Murano, Italy

Many people don’t realize “Murano” refers to a cluster of islands rather than a specific brand of glass. Located barely a mile north of Venice and sharing its Lagoon and warm, humid climate, Murano is a perfect day trip for anyone interested in glass production.

Glass making came to Murano in the late 13th century when Venice sent its glassmakers into exile, seeking to export the fire hazard of constantly burning furnaces. The loss was Venice’s, for in Murano these craftsmen developed techniques no one else could match, including the manufacture of milk glass, enameled glass, millefiori and glass laced with gold. Murano soon became the glass capital of the known world and master craftsmen earned the privileges of nobility. Today’s Murano is still best known for its glass, and glass is the reason most tourists visit.
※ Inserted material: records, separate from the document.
(* ===== verification/WriteFilter.v ===== *)
(** * WriteFilter: which blocks of a request must be written

    The first half of [CacheManager::StartWriteCache]
    ([manager/cache_manager.cc]): the checks on a request's spec groups, the
    coverage of a storage by a block's locations, the targets of migration
    marks, and the two filters that decide block by block whether a write is
    needed and describe the answer as a mask and a list of keys. The answers
    of the migration manager to a mark query are an argument, and so is
    whether the group has migration strategies. *)

From stdpp Require Import base gmap sets list strings sorting.
From Stdlib Require Import ZArith Lia.
From S2P Require Import Prelude StandardUri MetaTypes MetaBackend DummyBackend LocalBackend BackendManager MetaIndexer LocationPolicy MetaMatch StorageManager Registry StorageSelect.

(** ** Groups of specs *)

(** [std::lower_bound] on a range sorted by name: the first element whose
    name is not less. *)
Fixpoint lower_bound {A} (key : A -> string) (l : list A) (v : string) : option A :=
  match l with
  | [] => None
  | x :: l => if chars_ltb (chars_of (key x)) (chars_of v) then lower_bound key l v else Some x
  end.

(** The element found, when it has the name searched for. *)
Definition find_sorted {A} (key : A -> string) (l : list A) (v : string) : option A :=
  match lower_bound key l v with
  | Some x => if bool_decide (key x = v) then Some x else None
  | None => None
  end.

Definition find_group (groups : list LocationSpecGroup) (name : string) : option LocationSpecGroup :=
  find_sorted sg_name groups name.

Definition IsSpecNameInSpecGroup (spec_name group_name : string) (groups : list LocationSpecGroup)
    : ErrorCode * bool :=
  match find_group groups group_name with
  | None => (EC_ERROR, false)
  | Some group => (EC_OK, bool_decide (is_Some (find_sorted (fun s => s) (sg_spec_names group) spec_name)))
  end.

(** [CheckLocationSpecGroupNames]: one name per block, every name that is not
    empty registered. *)
Definition CheckLocationSpecGroupNames (info : option InstanceInfo) (key_count : nat) (group_names : list string)
    : ErrorCode :=
  if negb (key_count =? length group_names)%nat then EC_ERROR
  else match info with
       | None => EC_OK
       | Some info =>
           if forallb (fun g => bool_decide (g = "") || bool_decide (is_Some (find_group (location_spec_groups_ info) g)))
                group_names
           then EC_OK else EC_BADARGS
       end.

(** [BuildAllLocationSpecNames]. *)
Definition BuildAllLocationSpecNames (info : option InstanceInfo) : list string :=
  match info with Some i => si_name <$> location_spec_infos_ i | None => [] end.

(** ** Coverage of a storage *)

Definition spec_on_storage (storage_name : string) (s : LocationSpec) : bool :=
  let uri := (Parse (chars_of (uri s))).1 in
  Valid uri && bool_decide (hostname_ uri = chars_of storage_name).

Definition LocationHasSpecOnStorage (l : CacheLocation) (storage_name : string) : bool :=
  existsb (spec_on_storage storage_name) (location_specs l).

(** [CollectCoveredSpecNames]. *)
Definition CollectCoveredSpecNames (m : CacheLocationMap) (storage_name : string)
    (statuses : list CacheLocationStatus) (exclude_loc_ids : list LocationId) : gset string :=
  list_to_set (map_to_list m ≫= fun kv =>
    match kv.2 with
    | Some l =>
        if bool_decide (status l ∈ statuses) && negb (bool_decide (kv.1 ∈ exclude_loc_ids))
        then name <$> filter (fun s => spec_on_storage storage_name s = true) (location_specs l)
        else []
    | None => []
    end).

Definition HasServingOrWritingLocOnStorage (m : CacheLocationMap) (storage_name : string)
    (requested_spec_names : list string) (exclude_loc_ids : list LocationId) : bool :=
  let covered := CollectCoveredSpecNames m storage_name [CLS_SERVING; CLS_WRITING] exclude_loc_ids in
  match requested_spec_names with
  | [] => negb (bool_decide (covered = ∅))
  | _ => forallb (fun n => bool_decide (n ∈ covered)) requested_spec_names
  end.

Definition LocationsCoverFullBlockOnStorage (m : CacheLocationMap) (storage_name : string)
    (info : option InstanceInfo) : bool :=
  match info with
  | None => false
  | Some i =>
      match location_spec_infos_ i with
      | [] => false
      | infos =>
          forallb (fun si =>
            existsb (fun kv : Entry =>
              match kv.2 with
              | Some l => bool_decide (status l = CLS_SERVING) &&
                          existsb (fun s => bool_decide (name s = si_name si) && spec_on_storage storage_name s)
                            (location_specs l)
              | None => false
              end) (map_to_list m)) infos
      end
  end.

(** ** Migration marks *)

Inductive MarkQueryState := kNoMark | kValid | kExpired | kBlockNotFound | kMarkReadError.

Record MarkQueryResult := mkMark {
  mark_state : MarkQueryState;
  mark_ec : ErrorCode;
  mark_target : string;
  mark_deadline_ms : Z;
}.

Definition HasValidMark (m : MarkQueryResult) : bool :=
  match mark_state m with kValid => true | _ => false end.

Section targets.
Context {T : Type}.

(** The distinct targets of valid marks, in the order they appear. *)
Definition unique_targets (marks : list MarkQueryResult) : list string :=
  foldl (fun ts mark => if HasValidMark mark && negb (bool_decide (mark_target mark ∈ ts))
                        then ts ++ [mark_target mark] else ts) [] marks.
(* ===== verification/WriteAlloc.v ===== *)
(** * WriteAlloc: allocating the locations of a write

    The second half of [CacheManager::StartWriteCache]
    ([manager/cache_manager.cc]): for the blocks that must be written, a
    storage is chosen (the block's migration target, or the group's default),
    the storage is asked for one data URI per block and spec, and the URIs
    become the locations handed to the writer; on any failure what was created
    is deleted again. The storages are the parameters [bk_Create] and
    [bk_Delete] of [StorageManager] over a state [W]. *)

From stdpp Require Import base gmap sets list strings sorting.
From Stdlib Require Import ZArith Lia Ascii.
From S2P Require Import Prelude StandardUri MetaTypes StorageManager Registry StorageSelect WriteFilter.

(** ** Data keys *)

Definition hex_chars : list ascii := String.list_ascii_of_string "0123456789abcdef".

Definition hex_digit (d : Z) : ascii := default "0"%char (hex_chars !! Z.to_nat d).

(** The digits of [z] below [16 ^ fuel], most significant first. *)
Fixpoint hex_loop (fuel : nat) (z : Z) (acc : list ascii) : list ascii :=
  match fuel with
  | 0 => acc
  | S fuel =>
      let acc := hex_digit (z mod 16) :: acc in
      if (z / 16 =? 0)%Z then acc else hex_loop fuel (z / 16) acc
  end.

(** [StringUtil::Uint64ToHex]: a 64-bit number has at most 16 digits. *)
Definition Uint64ToHex (value : Z) : string := String.string_of_list_ascii (hex_loop 16 (u64 value) []).

(** The name of the data of one spec of a block. *)
Definition data_key (instance_id spec_name : string) (k : KeyType) : string :=
  instance_id +:+ "/" +:+ spec_name +:+ "/" +:+ Uint64ToHex k.
Lemma file_results_made type path spec sz keys e u :
  (forall p, "?"%char ∉ p -> path_fine (path p)) -> Forall plain_text keys ->
  (e, u) ∈ file_results type path spec sz keys -> made_uri u.
Proof.
  intros Hpath Hk (bt & Hu & Hb)%list_elem_of_bind. unfold batch_results in Hu.
  assert (Hbase : made_uri (SetParam (chars_of "size") (to_dec (u64 sz))
    (mkStandardUri (chars_of (storage_type_ToString type)) [] [] 0 (path (file_name bt)) []))).
  { apply SetParam_made; [|apply number_param; [by apply (bool_decide_unpack _)..|apply u64_range]].
    split_and!; simpl; [eauto|done|done| |by split; constructor]. apply Hpath, file_name_plain, Forall_forall. intros k Hin.
    apply (elem_of_batches _ _ _ _ _ Hb) in Hin. apply list_elem_of_fmap in Hin as (k' & -> & Hin).
    rewrite Forall_forall in Hk. by apply Hk. }
  apply list_elem_of_lookup in Hu as (j & Hj). rewrite list_lookup_imap in Hj. destruct (bt !! j); [|done]. simpl in Hj.
  injection Hj as <- <-. destruct (_ <? _)%Z; [|done].
  apply SetParam_made; [done|]. apply number_param; [by apply (bool_decide_unpack _)..|lia].
Qed.

(** The backends of the repository give what the allocation asks of a
    storage, when the other backends do, the storages have plain names and
    the file backends a rooted path. *)
Theorem backends_keep_laws dsm :
  StorageLaws other_Create dsm -> (forall name b, dsm !! name = Some b -> host_fine name /\ path_fine (base_path_ (spec_ b))) ->
  StorageLaws bk_Create dsm.
Proof.
  intros Hother Hdsm. split; [|..].
  - intros b ks sz w. pose proof (create_count _ _ Hother b ks sz w). unfold bk_Create.
    destruct (GetType b); try done; simpl; try apply length_file_results. by rewrite length_fmap.
  - intros name b ks sz w u Hb Hk Hu. pose proof (create_printable _ _ Hother name b ks sz w u Hb Hk) as Ho.
    destruct (Hdsm name b Hb) as [Hname Hbase]. unfold bk_Create in Hu.
    destruct (GetType b); try (by apply Ho); apply (made_uri_printable _ _ Hname); simpl in Hu.
    + by eapply file_results_made; [|exact Hk|exact Hu]; intros p Hp; apply path_append_fine.
    + apply list_elem_of_fmap in Hu as (k & [= ->] & Hin). rewrite Forall_forall in Hk.
      apply SetParam_made; [apply SetParam_made|apply number_param; [by apply (bool_decide_unpack _)..|apply u64_range]].
      * split_and!; simpl; [by exists DATA_STORAGE_TYPE_MOONCAKE|done|done| |by split; constructor].
        exists []. split; [done|apply not_elem_of_nil].
      * split_and!; [by apply (bool_decide_unpack _)..|]. by apply Hk.
    + eapply file_results_made; [|exact Hk|exact Hu]. intros p Hp. destruct Hbase as (b' & -> & ?). exists (b' ++ p).
      split; [done|]. by apply not_elem_of_app.
    + by eapply file_results_made; [|exact Hk|exact Hu]; intros p Hp; apply path_append_fine.
  - apply (storage_named _ _ Hother).
Qed.

(** A key asked for again gets the URI it got before, so a rollback of the
    second creation hands the [Delete] of the storage the data of the first. *)
Lemma Create_again b ks sz w w' :
  GetType b ∈ [DATA_STORAGE_TYPE_NFS; DATA_STORAGE_TYPE_HF3FS; DATA_STORAGE_TYPE_DUMMY; DATA_STORAGE_TYPE_MOONCAKE] ->
  (bk_Create b ks sz w).1 = (bk_Create b ks sz w').1.
Proof.
  intros Hb. unfold bk_Create. repeat (apply elem_of_cons in Hb as [->|Hb]; [done|]). by apply not_elem_of_nil in Hb.
Qed.

End backends.
Definition set_searcher (instance_id : string) (s : MetaSearcher) (c : CacheManager) : CacheManager :=
  mkCacheManager (registry_manager_ c) (<[instance_id := s]> (meta_searchers_ c)) (write_location_manager_ c)
    (policy_store_ c) (storages_ c) (del_requests_ c) (cleared_marks_ c) (events_ c).
Definition set_sessions (s : WriteLocationManager string) (c : CacheManager) : CacheManager :=
  mkCacheManager (registry_manager_ c) (meta_searchers_ c) s (policy_store_ c) (storages_ c) (del_requests_ c)
    (cleared_marks_ c) (events_ c).
Definition set_policies (p : PolicyStore) (c : CacheManager) : CacheManager :=
  mkCacheManager (registry_manager_ c) (meta_searchers_ c) (write_location_manager_ c) p (storages_ c) (del_requests_ c)
    (cleared_marks_ c) (events_ c).
Definition set_storages (w : W) (c : CacheManager) : CacheManager :=
  mkCacheManager (registry_manager_ c) (meta_searchers_ c) (write_location_manager_ c) (policy_store_ c) w
    (del_requests_ c) (cleared_marks_ c) (events_ c).
Definition submit (reqs : list CacheLocationDelRequest) (c : CacheManager) : CacheManager :=
  mkCacheManager (registry_manager_ c) (meta_searchers_ c) (write_location_manager_ c) (policy_store_ c) (storages_ c)
    (del_requests_ c ++ reqs) (cleared_marks_ c) (events_ c).
Definition clear_marks (ms : list (KeyType * MarkQueryResult)) (c : CacheManager) : CacheManager :=
  mkCacheManager (registry_manager_ c) (meta_searchers_ c) (write_location_manager_ c) (policy_store_ c) (storages_ c)
    (del_requests_ c) (cleared_marks_ c ++ ms) (events_ c).
Definition publish (e : Event) (c : CacheManager) : CacheManager :=
  mkCacheManager (registry_manager_ c) (meta_searchers_ c) (write_location_manager_ c) (policy_store_ c) (storages_ c)
    (del_requests_ c) (cleared_marks_ c) (events_ c ++ [e]).

(** The usage counters as the storage selector reads them. *)
Definition usage_of (c : CacheManager) : Indexers := storage_usage_ <$> meta_searchers_ c.
(** The effect of a start that succeeds: the session, the new locations and
    the storages, with the answer of the filter. *)
Lemma StartWriteCache_spec mv instance_id keys tokens groups timeout min_replica now p c info s qk out c' :
  StorageLaws bk_Create (data_storage_manager_ (registry_manager_ c)) ->
  plain_names instance_id (location_spec_infos_ info) ->
  GetInstanceInfo instance_id (registry_manager_ c) = Some info ->
  meta_searchers_ c !! instance_id = Some s -> single_tier (backend_manager_ (meta_indexer_ s)) ->
  Forall (fun w => 0 <= w)%Z (default_storage_weights_ (policy_store_ c)) ->
  request_keys hasher instance_id keys tokens c = (EC_OK, qk) -> NoDup qk ->
  ids_reachable dist fuel qk (stored (meta_indexer_ s)) -> wf_sessions (sessions c) ->
  GenerateRandomString dist 32 p ∉ write_session_id <$> pending (sessions c) ->
  start mv instance_id keys tokens groups timeout min_replica now p c = Some ((EC_OK, Some out), c') ->
  exists fo dels cleared store x s' u ids,
    FilterWriteCache instance_id qk groups min_replica (exist_check instance_id c) (tiered_migration_enabled mv)
      (BatchGetTieredWriteTargets mv qk) (registry_manager_ c) (usage_of c) (policy_store_ c) (meta_indexer_ s) =
      ((EC_OK, fo), (dels, cleared), store, x) /\ (groups = [] \/ length groups = length qk) /\
    si_block_mask out = f_mask fo /\ policy_store_ c' = store /\ registry_manager_ c' = registry_manager_ c /\
    meta_searchers_ c' = <[instance_id := s']> (meta_searchers_ c) /\ single_tier (backend_manager_ (meta_indexer_ s')) /\
    let new_keys := unmasked (si_block_mask out) qk in
    wf_sessions (sessions c') /\ pending (sessions c') ≡ₚ u :: pending (sessions c) /\
    write_session_id u = si_write_session_id out /\ callback u = instance_id /\
    write_location_info u = WriteSession.mkInfo new_keys ids /\
    length (si_locations out) = length new_keys /\ length ids = length new_keys /\
    (forall i k, new_keys !! i = Some k -> exists loc lid, si_locations out !! i = Some (Some loc) /\ ids !! i = Some lid /\
       now_writing (stored (meta_indexer_ s)) (stored (meta_indexer_ s')) k lid loc) /\
    (forall k, k ∉ new_keys -> stored (meta_indexer_ s') !! k = stored (meta_indexer_ s) !! k) /\
    gained (data_storage_manager_ (registry_manager_ c)) (storages_ c) (named_uris (si_locations out)) (storages_ c').
Proof.
  intros Hlaws Hpl Hinfo Hs Hst Hw Hk Hnd Hids Hwf Hfresh Hrun.
  destruct (StartWriteCache_inv _ _ _ _ _ _ _ _ _ _ _ _ _ _ Hs Hk Hrun)
    as (fo & dels & cleared & store & x & locs & ids & c2 & t & e & Hgl & Hf & Hadd & -> & ->). cbv zeta in *.
  pose proof Hf as Hspec. apply FilterWriteCache_spec in Hspec
    as (policy & maps & targets & _ & Hread & _ & _ & _ & _ & Hfk & Hfg & _);
    [|by apply single_tier_coherent|done|destruct Hgl as [->|Hgl]; [simpl; lia|lia]].
  apply BatchGetLocation_read in Hread as (Hst1 & Hsx & _); [|done].
  set (c1 := after_filter instance_id s x dels cleared store c) in *.
  assert (Hnk : NoDup (f_keys fo)) by (rewrite Hfk; eapply sublist_NoDup; [exact Hnd|apply masked_sublist]).
  assert (Hsub : forall k, k ∈ f_keys fo -> k ∈ qk).
  { intros k Hin. rewrite Hfk in Hin. eapply sublist_elem_of; [apply masked_sublist|exact Hin]. }
  assert (Hc2 : exists s' w, c2 = set_searcher instance_id s' (set_storages w c1) /\
    single_tier (backend_manager_ (meta_indexer_ s')) /\ length locs = length (f_keys fo) /\ length ids = length (f_keys fo) /\
    gained (data_storage_manager_ (registry_manager_ c)) (storages_ c) (named_uris locs) w /\
    (forall i k, f_keys fo !! i = Some k -> exists loc lid, locs !! i = Some (Some loc) /\ ids !! i = Some lid /\
       now_writing (stored (meta_indexer_ s)) (stored (meta_indexer_ s')) k lid loc) /\
    (forall k, k ∉ f_keys fo -> stored (meta_indexer_ s') !! k = stored (meta_indexer_ s) !! k)).
  { destruct (f_keys fo) as [|k0 ks] eqn:Efk.
    - destruct Hadd as (-> & -> & ->). exists (mkSearcher x (storage_usage_ s)), (storages_ c). split_and!; try done.
      + unfold c1, after_filter, set_searcher, set_storages. simpl. by rewrite insert_insert_eq.
      + apply gained_nil.
      + intros k _. by rewrite <-Hsx.
    - rewrite <-Efk in *. apply (add_new_locations_ok _ _ _ _ _ _ _ _ info) in Hadd
        as (H1 & H2 & s' & w & -> & H3 & H4 & H5 & H6); [| | | | |done|done|].
      + exists s', w. simpl in *. rewrite Hsx in *. by split_and!.
      + exact Hlaws.
      + exact Hpl.
      + exact Hinfo.
      + rewrite Hfg, Hfk. destruct Hgl as [->|Hgl]; [left; done|right; by apply length_unmasked].
      + simpl. rewrite Hsx. intros q k Hin. by apply Hids, Hsub. }
  destruct Hc2 as (s' & w & -> & Hst' & Hl1 & Hl2 & Hgain & Hnew & Hold).
  set (sid := GenerateRandomString dist 32 p) in *.
  destruct (Put_wf (mkUnit (now + t * 1000 * 1000) sid instance_id (WriteSession.mkInfo (f_keys fo) ids)) (sessions c) Hwf Hfresh) as [Hwf' Hp].
  exists fo, dels, cleared, store, x, s', (placed (mkUnit (now + t * 1000 * 1000) sid instance_id (WriteSession.mkInfo (f_keys fo) ids)) (sessions c)), ids.
  simpl si_block_mask. rewrite <-Hfk.
  split_and!; try done. unfold c1, after_filter. simpl. by rewrite insert_insert_eq.
Qed.

(** C12: a write of distinct blocks that is started (on an instance whose
    metadata has a single tier, whose id and spec names hold no URI delimiter)
    answers with a session: it records exactly the blocks outside the returned
    mask, each with an id that was not in use; under that id the block now has
    the location the answer gives for it, in state writing, next to its old
    locations; no other block changes; and the URIs the storages made for the request are, one for one, those
    these locations name, with nothing handed to [Delete]. *)
Theorem StartWriteCache_opens mv instance_id keys tokens groups timeout min_replica now p c info s qk out c' :
  StorageLaws bk_Create (data_storage_manager_ (registry_manager_ c)) ->
  plain_names instance_id (location_spec_infos_ info) ->
  GetInstanceInfo instance_id (registry_manager_ c) = Some info ->
  meta_searchers_ c !! instance_id = Some s -> single_tier (backend_manager_ (meta_indexer_ s)) ->
  Forall (fun w => 0 <= w)%Z (default_storage_weights_ (policy_store_ c)) ->
  request_keys hasher instance_id keys tokens c = (EC_OK, qk) -> NoDup qk ->
  ids_reachable dist fuel qk (stored (meta_indexer_ s)) -> wf_sessions (sessions c) ->
  GenerateRandomString dist 32 p ∉ write_session_id <$> pending (sessions c) ->
  start mv instance_id keys tokens groups timeout min_replica now p c = Some ((EC_OK, Some out), c') ->
  exists s' u ids, meta_searchers_ c' = <[instance_id := s']> (meta_searchers_ c) /\
    let new_keys := unmasked (si_block_mask out) qk in
    wf_sessions (sessions c') /\ pending (sessions c') ≡ₚ u :: pending (sessions c) /\
    write_session_id u = si_write_session_id out /\ callback u = instance_id /\
    write_location_info u = WriteSession.mkInfo new_keys ids /\
    length (si_locations out) = length new_keys /\ length ids = length new_keys /\
    (forall i k, new_keys !! i = Some k -> exists loc lid, si_locations out !! i = Some (Some loc) /\ ids !! i = Some lid /\
       now_writing (stored (meta_indexer_ s)) (stored (meta_indexer_ s')) k lid loc) /\
    (forall k, k ∉ new_keys -> stored (meta_indexer_ s') !! k = stored (meta_indexer_ s) !! k) /\
    gained (data_storage_manager_ (registry_manager_ c)) (storages_ c) (named_uris (si_locations out)) (storages_ c').
Proof.
  intros Hlaws Hpl Hinfo Hs Hst Hw Hk Hnd Hids Hwf Hfresh Hrun.
  destruct (StartWriteCache_spec _ _ _ _ _ _ _ _ _ _ _ _ _ _ _ Hlaws Hpl Hinfo Hs Hst Hw Hk Hnd Hids Hwf Hfresh Hrun)
    as (_ & _ & _ & _ & _ & s' & u & ids & _ & _ & _ & _ & _ & Hs' & _ & Hrest). exists s', u, ids. by split.
Qed.
(* ===== verification/DeleteSafe.v ===== *)
(** * DeleteSafe: deletion removes what it should and nothing else

    Guarantees of the deletion pipeline of [DeletePlan] for an instance whose
    metadata has a single tier: the admission marks exactly the targeted
    locations it reports; the physical phase asks the storages to delete the
    data of marked locations only, and removes them; together they reclaim a
    request; and what happens when the marks cannot be made durable. *)

From stdpp Require Import base gmap sets list strings.
From Stdlib Require Import ZArith Lia.
From S2P Require Import Prelude StandardUri MetaTypes StorageUsage MetaBackend DummyBackend LocalBackend BackendManager BackendReads MetaIndexer IndexerRmw RmwLocation MetaMutate RmwDelete MetaAdd WriteSession LocationPolicy MetaMatch StorageManager Registry StorageSelect WriteFilter WriteAlloc WriteGen CacheWrite CacheSession DeletePlan.

(** The pairs of block and location a request names. *)
Definition names (r : CacheLocationDelRequest) (k : KeyType) (lid : LocationId) : Prop :=
  exists i ids, del_block_keys r !! i = Some k /\ del_location_ids r !! i = Some ids /\ lid ∈ ids.

(** Requests that name no block and no location of a block twice. *)
Definition proper_request (r : CacheLocationDelRequest) : Prop :=
  distinct_request (del_block_keys r) (del_location_ids r).

Section reads.
Context {PT CT : Type} `{PB : !MetaStorageBackend PT} `{PL : !LawfulBackend PT}
  `{CB : !MetaCacheBaseBackend CT} `{CL : !LawfulCache CT}.
Implicit Types x : MetaIndexer PT CT.

Lemma query_keys_empty_mask keys : query_keys keys (BlockMaskVector []) = query_keys keys (BlockMaskOffset 0).
Proof. unfold query_keys. by f_equal. Qed.

(** A read of all blocks gives their entries. *)
Lemma read_entries keys x maps x' :
  reliable_reads (PT := PT) -> single_tier (backend_manager_ x) ->
  BatchGetLocation keys (BlockMaskVector []) x = (maps, x') ->
  single_tier (backend_manager_ x') /\ stored x' = stored x /\ maps = entry (stored x) <$> keys.
Proof.
  intros Hrel Hst Hrun. assert (Hrun' : BatchGetLocation keys (BlockMaskOffset 0) x = (maps, x'))
    by (rewrite <-Hrun; unfold BatchGetLocation; by rewrite query_keys_empty_mask).
  pose proof (BatchGetLocation_exact _ _ _ _ Hrel Hst Hrun') as Hex.
  apply BatchGetLocation_read in Hrun' as (Hst' & Hs & Hl & _); [|done]. split_and!; [done|done|].
  apply list_eq. intros i. rewrite list_lookup_fmap. destruct (keys !! i) as [k|] eqn:Ek; simpl.
  - by apply Hex.
  - apply lookup_ge_None. apply lookup_ge_None in Ek. lia.
Qed.
End reads.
Aerial View of Murano Island, Venice ItalyWhile accommodations are available on Murano, most visitors stay in Venice and arrive by ferry. Wise travelers will resist offers of a free boat ride to Murano, for these are designed to drag tourists into showrooms and keep them there until a sale is made. The public ferry is inexpensive and far preferable. Once landed, the way to sightsee is on foot, for Murano measures barely a mile from end to end.

There are three ways to see and enjoy Murano’s glass. Shops line the island, offering everything from fun, inexpensive beads and souvenirs to expensive collectible pieces. Fraudulent glass does work its way in, so look for the authenticating “Vetro Murano Artistico” decal in the shop window.

There are also glass factories that give short tours and demonstrations. Mornings are the time to attend these, for activity slows during lunch and, depending on the mood and the heat of the day, may never quite revive. The most skilled glass masters do not give demonstrations for fear of revealing their secrets, but this won’t spoil the fun in the least – seeing even “ordinary” glass blown and molded is magical.

To see the best pieces, head for the museums. In addition to the Museo Vetraio, the Glass Museum, there’s the Modern and Contemporary Museum, whose works reflect more recent styles and methods.

Of architectural interest are the Basilica dei Santa Maria e San Donato with it’s flourish of Byzantine mosaic and the Campo Santo Stefano’s impressive 19th century clock tower.

Murano is a quiet town after sunset, with only one restaurant remaining open, so you can easily be back in Venice in time for dinner and a relaxed evening.